WHAT THIS TASK INVOLVES:
Repeat the listing that comes next, leaving nothing out and changing nothing.

BEGIN RECORDS TO USE

(** ** Further test vectors *)

(** A float32 vector [3, 5] on block 1 and a one-element float32 tensor
    [2] on block 2. *)
Definition heap_vec_scalar : Heap :=
  <[2%positive := {| owners := 1; cells := [VFloat (f32 2 0)] |}]>
    (heap1 1 (map VFloat [f32 3 0; f32 5 0])).

(** Two int32 vectors, [7, -7] on block 1 and [3, 3] on block 2. *)
Definition heap_int_pair : Heap :=
  <[2%positive := {| owners := 1;
                     cells := map (VInt int32) [3; 3] |}]>
    (heap1 1 (map (VInt int32) [7; -7])).

(** An int32 vector [7, -7] on block 1 and a one-element int32 tensor [3]
    on block 2. *)
Definition heap_int_scalar : Heap :=
  <[2%positive := {| owners := 1; cells := [VInt int32 3] |}]>
    (heap1 1 (map (VInt int32) [7; -7])).

(** * Properties *)

(** ** Results that are not exceptions *)

Lemma no_throw_of_option {St A} (o : option A) :
  no_throw (of_option (St := St) o).
Proof. destruct o; intros e st; discriminate. Qed.

Lemma no_throw_bind {St A B} (o : option A) (k : A -> Result St B) :
  (forall a, no_throw (k a)) -> no_throw (of_option o ≫= k).
Proof.
  intros Hk. destruct o as [a|]; cbn.
  - apply Hk.
  - intros e st; discriminate.
Qed.

Lemma no_throw_run (k : Heap -> option Heap) (out : array) (h : Heap) :
  no_throw (run k out h).
Proof.
  unfold run. apply no_throw_bind. intros a e st; discriminate.
Qed.

Lemma no_throw_unary `{CommonBackend} in_ out op h :
  no_throw (unary in_ out op h).
Proof.
  unfold unary. destruct (contiguous (flags in_)).
  - destruct (set_unary_output_data in_ out h) as [out1 h1].
    apply no_throw_bind; intros A. apply no_throw_bind; intros C.
    apply no_throw_run.
  - apply no_throw_of_option.
Qed.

END RECORDS TO USE

ANSWER SPACE:
(** ** Further test vectors *)

(** A float32 vector [3, 5] on block 1 and a one-element float32 tensor
    [2] on block 2. *)
Definition heap_vec_scalar : Heap :=
  <[2%positive := {| owners := 1; cells := [VFloat (f32 2 0)] |}]>
    (heap1 1 (map VFloat [f32 3 0; f32 5 0])).

(** Two int32 vectors, [7, -7] on block 1 and [3, 3] on block 2. *)
Definition heap_int_pair : Heap :=
  <[2%positive := {| owners := 1;
                     cells := map (VInt int32) [3; 3] |}]>
    (heap1 1 (map (VInt int32) [7; -7])).

(** An int32 vector [7, -7] on block 1 and a one-element int32 tensor [3]
    on block 2. *)
Definition heap_int_scalar : Heap :=
  <[2%positive := {| owners := 1; cells := [VInt int32 3] |}]>
    (heap1 1 (map (VInt int32) [7; -7])).

(** * Properties *)

(** ** Results that are not exceptions *)

Lemma no_throw_of_option {St A} (o : option A) :
  no_throw (of_option (St := St) o).
Proof. destruct o; intros e st; discriminate. Qed.

Lemma no_throw_bind {St A B} (o : option A) (k : A -> Result St B) :
  (forall a, no_throw (k a)) -> no_throw (of_option o ≫= k).
Proof.
  intros Hk. destruct o as [a|]; cbn.
  - apply Hk.
  - intros e st; discriminate.
Qed.

Lemma no_throw_run (k : Heap -> option Heap) (out : array) (h : Heap) :
  no_throw (run k out h).
Proof.
  unfold run. apply no_throw_bind. intros a e st; discriminate.
Qed.

Lemma no_throw_unary `{CommonBackend} in_ out op h :
  no_throw (unary in_ out op h).
Proof.
  unfold unary. destruct (contiguous (flags in_)).
  - destruct (set_unary_output_data in_ out h) as [out1 h1].
    apply no_throw_bind; intros A. apply no_throw_bind; intros C.
    apply no_throw_run.
  - apply no_throw_of_option.
Qed.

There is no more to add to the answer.